** WHAT YOU NEED TO DO **
Below are entries; output exactly the lines from the one with "(** From the" to the one with "induction cs as", both included, and nothing else.

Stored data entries
* * * * * * *

(* ===== verification/DataConnector.v ===== *)
(** * The data connector

    Models pmacc/dataManagement/DataConnector.{hpp,cpp}: the registry of simulation data
    by identifier, a list of shared pointers that is searched linearly.  A dataset is
    its identifier with a payload.  The specification is a finite map; every sequence of
    calls answers the same on both. *)
From Stdlib Require Import ZArith Lia.
From stdpp Require Import base sets list numbers strings gmap.
From S2P Require Import Prelude Outcome.

Section connector.
Context {X : Type}.

(** An [ISimulationData] and the pointers to it ([None] is null). *)
Record ISimulationData : Type := mkData {
  getUniqueId : string;
  dataset : X
}.
Definition DataConnector : Type := list ISimulationData.

Definition getExceptionStringForID (msg id : string) : string :=
  ("DataConnector: " +:+ msg +:+ " (" +:+ id +:+ ")")%string.

(** [findId]: the iterator of the first dataset of that identifier; [None] is [end()]. *)
Fixpoint findId (id : string) (datasets : DataConnector) : option nat :=
  match datasets with
  | [] => None
  | d :: ds => if decide (getUniqueId d = id) then Some 0 else S <$> findId id ds
  end.

Definition hasId (id : string) (datasets : DataConnector) : bool :=
  match findId id datasets with Some _ => true | None => false end.

(** [share]; a null pointer is the failing assertion. *)
Definition share (data : option ISimulationData) : Host DataConnector unit :=
  match data with
  | None => lift (Abort "data != nullptr")
  | Some data =>
      datasets ← get_state;
      if hasId (getUniqueId data) datasets
      then throw runtime_error (getExceptionStringForID "dataset ID already exists" (getUniqueId data))
      else modify (fun datasets => datasets ++ [data])
  end.

Definition consume (data : option ISimulationData) : Host DataConnector unit := share data.

Definition deregister (id : string) : Host DataConnector unit :=
  datasets ← get_state;
  match findId id datasets with
  | None => throw runtime_error (getExceptionStringForID "dataset not found" id)
  | Some it => modify (delete it)
  end.

(** [clean]: pops from the back while the list is not empty. *)
Fixpoint clean_loop (fuel : nat) : Host DataConnector unit :=
  datasets ← get_state;
  match datasets, fuel with
  | [], _ => mret tt
  | _, O => lift Undefined
  | _, S fuel => modify (fun ds => take (length ds - 1) ds) ≫= fun _ => clean_loop fuel
  end.
Definition clean : Host DataConnector unit := fun datasets => clean_loop (length datasets) datasets.

Definition get (id : string) : Host DataConnector X :=
  datasets ← get_state;
  match findId id datasets with
  | None => throw runtime_error (getExceptionStringForID "Invalid dataset ID" id)
  | Some it => match datasets !! it with Some d => mret (dataset d) | None => lift Undefined end
  end.

(** ** Specification: a finite map *)

Inductive call : Type :=
  | CHas (id : string)
  | CShare (data : ISimulationData)
  | CConsume (data : ISimulationData)
  | CDeregister (id : string)
  | CGet (id : string)
  | CClean.

Inductive answer : Type := AHas (b : bool) | ADone | AData (x : X) | AThrow (e : exn) (what : string) | AStuck.

Definition answer_of {A} (f : A -> answer) (r : outcome A) : answer :=
  match r with Ret a => f a | Throw e w => AThrow e w | _ => AStuck end.

(** A call on the connector. *)
Definition run_call (c : call) (ds : DataConnector) : answer * DataConnector :=
  let done (r : outcome unit * DataConnector) := (answer_of (fun _ => ADone) r.1, r.2) in
  match c with
  | CHas id => (AHas (hasId id ds), ds)
  | CShare d => done (share (Some d) ds)
  | CConsume d => done (consume (Some d) ds)
  | CDeregister id => done (deregister id ds)
  | CGet id => let r := get id ds in (answer_of AData r.1, r.2)
  | CClean => done (clean ds)
  end.

(** A call on the map. *)
Definition spec_call (c : call) (m : gmap string X) : answer * gmap string X :=
  let err msg id := (AThrow runtime_error (getExceptionStringForID msg id), m) in
  match c with
  | CHas id => (AHas (bool_decide (is_Some (m !! id))), m)
  | CShare d | CConsume d =>
      match m !! getUniqueId d with
      | Some _ => err "dataset ID already exists"%string (getUniqueId d)
      | None => (ADone, <[getUniqueId d := dataset d]> m)
      end
  | CDeregister id => match m !! id with Some _ => (ADone, delete id m) | None => err "dataset not found"%string id end
  | CGet id => match m !! id with Some x => (AData x, m) | None => err "Invalid dataset ID"%string id end
  | CClean => (ADone, ∅)
  end.

Fixpoint run_calls {St} (step : call -> St -> answer * St) (cs : list call) (st : St) : list answer * St :=
  match cs with
  | [] => ([], st)
  | c :: cs => let '(a, st) := step c st in let '(as_, st) := run_calls step cs st in (a :: as_, st)
  end.

(** ** Refinement *)

(** The connector holds the map: no identifier twice, and the same data. *)
Definition represents (ds : DataConnector) (m : gmap string X) : Prop :=
  NoDup (map getUniqueId ds) /\ forall id x, m !! id = Some x <-> mkData id x ∈ ds.

Lemma findId_None id ds : findId id ds = None <-> id ∉ map getUniqueId ds.
Proof.
  induction ds as [|d ds IH]; simpl; [split; [intros _; apply not_elem_of_nil|done]|].
  rewrite not_elem_of_cons. case_decide; [split; [done|intros [? _]; congruence]|].
  rewrite <- IH. destruct (findId id ds); simpl; (split; [intros E|intros [? E]]); try discriminate E; by split || done.
Qed.

Lemma findId_Some id ds i : findId id ds = Some i -> exists x, ds !! i = Some (mkData id x).
Proof.
  revert i. induction ds as [|d ds IH]; intros i; simpl; [done|]. case_decide as Hd.
  - intros [= <-]. exists (dataset d). destruct d; simpl in *. by subst.
  - destruct (findId id ds) as [j|]; [|done]. intros [= <-]. by apply IH.
Qed.

Lemma findId_represents ds m id : represents ds m ->
  match findId id ds with
  | Some i => exists x, ds !! i = Some (mkData id x) /\ m !! id = Some x
  | None => m !! id = None /\ id ∉ map getUniqueId ds
  end.
Proof.
  intros [Hnd Hm]. destruct (findId id ds) as [i|] eqn:E.
  - destruct (findId_Some _ _ _ E) as [x Hx]. exists x. split; [done|]. apply Hm. by eapply list_elem_of_lookup_2.
  - apply findId_None in E. split; [|done]. destruct (m !! id) as [x|] eqn:Ex; [|done].
    apply Hm in Ex. destruct E. apply list_elem_of_fmap. by exists (mkData id x).
Qed.

Lemma represents_empty : represents [] ∅.
Proof. split; [constructor|]. intros id x. rewrite lookup_empty, elem_of_nil. done. Qed.

Lemma represents_share ds m d : represents ds m -> m !! getUniqueId d = None ->
  getUniqueId d ∉ map getUniqueId ds -> represents (ds ++ [d]) (<[getUniqueId d := dataset d]> m).
Proof.
  intros [Hnd Hm] Hn Hd. split.
  - rewrite map_app. apply list.NoDup_app. split_and!; [done| |apply NoDup_singleton].
    intros i Hi ->%list_elem_of_singleton. done.
  - intros id x. rewrite lookup_insert_Some, elem_of_app, list_elem_of_singleton, <- Hm.
    destruct d as [di dx]; simpl in *. split; [intros [[-> ->]|[_ ?]]; [by right|by left]|].
    intros [Hx|[= -> ->]]; [right|by left]. split; [|done]. intros ->. congruence.
Qed.

Lemma represents_delete ds m i id x : represents ds m -> ds !! i = Some (mkData id x) ->
  represents (delete i ds) (delete id m).
Proof.
  intros [Hnd Hm] Hi. destruct (list_elem_of_split_length ds i _ Hi) as (l1 & l2 & -> & ->).
  replace (delete (length l1) (l1 ++ mkData id x :: l2)) with (l1 ++ l2) by (symmetry; apply delete_middle).
  rewrite map_app in Hnd. simpl in Hnd.
  rewrite <- Permutation_middle in Hnd. apply NoDup_cons in Hnd as [Hid Hnd].
  rewrite elem_of_app in Hid.
  split; [by rewrite map_app|]. intros id' x'. rewrite lookup_delete_Some, Hm, !elem_of_app, elem_of_cons.
  split; [intros [Hne [?|[[= -> ->]|?]]]; [by left|done|by right]|].
  intros Hin. split; [|tauto]. intros ->. apply Hid. destruct Hin; [left|right]; apply list_elem_of_fmap; by exists (mkData id' x').
Qed.

Lemma clean_loop_spec n ds : length ds <= n -> clean_loop n ds = (Ret tt, []).
Proof.
  revert ds. induction n as [|n IH]; intros [|d ds] Hl; try done; simpl in Hl; [lia|].
  cbn [clean_loop]. unfold mbind, Host_bind, get_state, modify. apply IH. rewrite length_take. simpl. lia.
Qed.
End connector.


Section refinement.
Context {X : Type}.

(** One call: the same answer, and the connector still holds the map. *)
Lemma call_refines (c : call (X := X)) ds m : represents ds m ->
  (run_call c ds).1 = (spec_call c m).1 /\ represents (run_call c ds).2 (spec_call c m).2.
Proof.
  intros Hr. assert (Hshare : forall d, let r := (share (Some d) ds) in
    (answer_of (fun _ => ADone (X := X)) r.1, r.2) = (fst (spec_call (CShare d) m), r.2) /\
    represents r.2 (spec_call (CShare d) m).2).
  { intros d. cbn [share]. unfold mbind, Host_bind, get_state, hasId.
    pose proof (findId_represents ds m (getUniqueId d) Hr) as Hf. simpl.
    destruct (findId (getUniqueId d) ds) as [i|]; [destruct Hf as (x & _ & ->)|destruct Hf as [-> Hd]]; simpl; [done|].
    split; [done|]. pose proof (findId_represents ds m (getUniqueId d) Hr) as Hf.
    apply represents_share; [done| |done]. destruct (findId (getUniqueId d) ds); [|by destruct Hf].
    exfalso. destruct Hf as (x & Hi & _). apply Hd, list_elem_of_fmap. exists (mkData (getUniqueId d) x).
    split; [done|by eapply list_elem_of_lookup_2]. }
  destruct c as [id|d|d|id|id|]; cbn [run_call].
  - split; [|done]. simpl. f_equal. unfold hasId. pose proof (findId_represents ds m id Hr) as Hf.
    destruct (findId id ds) as [i|]; [destruct Hf as (x & _ & ->)|destruct Hf as [-> _]]; symmetry.
    + by apply bool_decide_eq_true_2.
    + apply bool_decide_eq_false_2. by intros [? ?].
  - destruct (Hshare d) as [E Hs]. by rewrite E.
  - destruct (Hshare d) as [E Hs]. unfold consume. by rewrite E.
  - unfold deregister, mbind, Host_bind, get_state. pose proof (findId_represents ds m id Hr) as Hf. simpl.
    destruct (findId id ds) as [i|]; [destruct Hf as (x & Hi & ->)|destruct Hf as [-> _]]; simpl; [|done].
    split; [done|]. by eapply represents_delete.
  - unfold get, mbind, Host_bind, get_state. pose proof (findId_represents ds m id Hr) as Hf. simpl.
    destruct (findId id ds) as [i|]; [destruct Hf as (x & Hi & ->)|destruct Hf as [-> _]]; simpl; [|done].
    by rewrite Hi.
  - unfold clean. rewrite clean_loop_spec by done. split; [done|apply represents_empty].
Qed.

(** From the empty connector every sequence of calls answers as a finite map by identifier
    does: registering an identifier twice, removing or fetching an unknown one throw a
    runtime_error with the identifier in its message and change nothing; [clean] empties the
    registry, and never gets stuck. *)
Theorem connector_refines_map (cs : list (call (X := X))) :
  (run_calls run_call cs []).1 = (run_calls spec_call cs ∅).1 /\
  represents (run_calls run_call cs []).2 (run_calls spec_call cs ∅).2.
Proof.
  generalize (represents_empty (X := X)). generalize (∅ : gmap string X) as m. generalize ([] : DataConnector (X := X)) as ds.
  induction cs as [|c cs IH]; intros ds m Hr; [done|]. cbn [run_calls].
  destruct (call_refines c ds m Hr) as [Ha Hs].
  destruct (run_call c ds) as [a ds1], (spec_call c m) as [a' m1]. simpl in Ha, Hs. subst a'.
  specialize (IH ds1 m1 Hs). destruct (run_calls run_call cs ds1), (run_calls spec_call cs m1). simpl in *.
  destruct IH as [-> ?]. done.
Qed.
End refinement.

Example connector_run :
  (run_calls run_call [CShare (mkData "a" 1); CShare (mkData "b" 2); CShare (mkData "a" 3); CGet "b"; CDeregister "a"; CHas "a"] []).1 =
  [ADone; ADone; AThrow runtime_error "DataConnector: dataset ID already exists (a)"; AData 2; ADone; AHas false].
Proof. vm_compute. reflexivity. Qed.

* * * * * * *

** ANSWER TO THIS TASK **
(** From the empty connector every sequence of calls answers as a finite map by identifier
    does: registering an identifier twice, removing or fetching an unknown one throw a
    runtime_error with the identifier in its message and change nothing; [clean] empties the
    registry, and never gets stuck. *)
Theorem connector_refines_map (cs : list (call (X := X))) :
  (run_calls run_call cs []).1 = (run_calls spec_call cs ∅).1 /\
  represents (run_calls run_call cs []).2 (run_calls spec_call cs ∅).2.
Proof.
  generalize (represents_empty (X := X)). generalize (∅ : gmap string X) as m. generalize ([] : DataConnector (X := X)) as ds.
  induction cs as [|c cs IH]; intros ds m Hr; [done|]. cbn [run_calls].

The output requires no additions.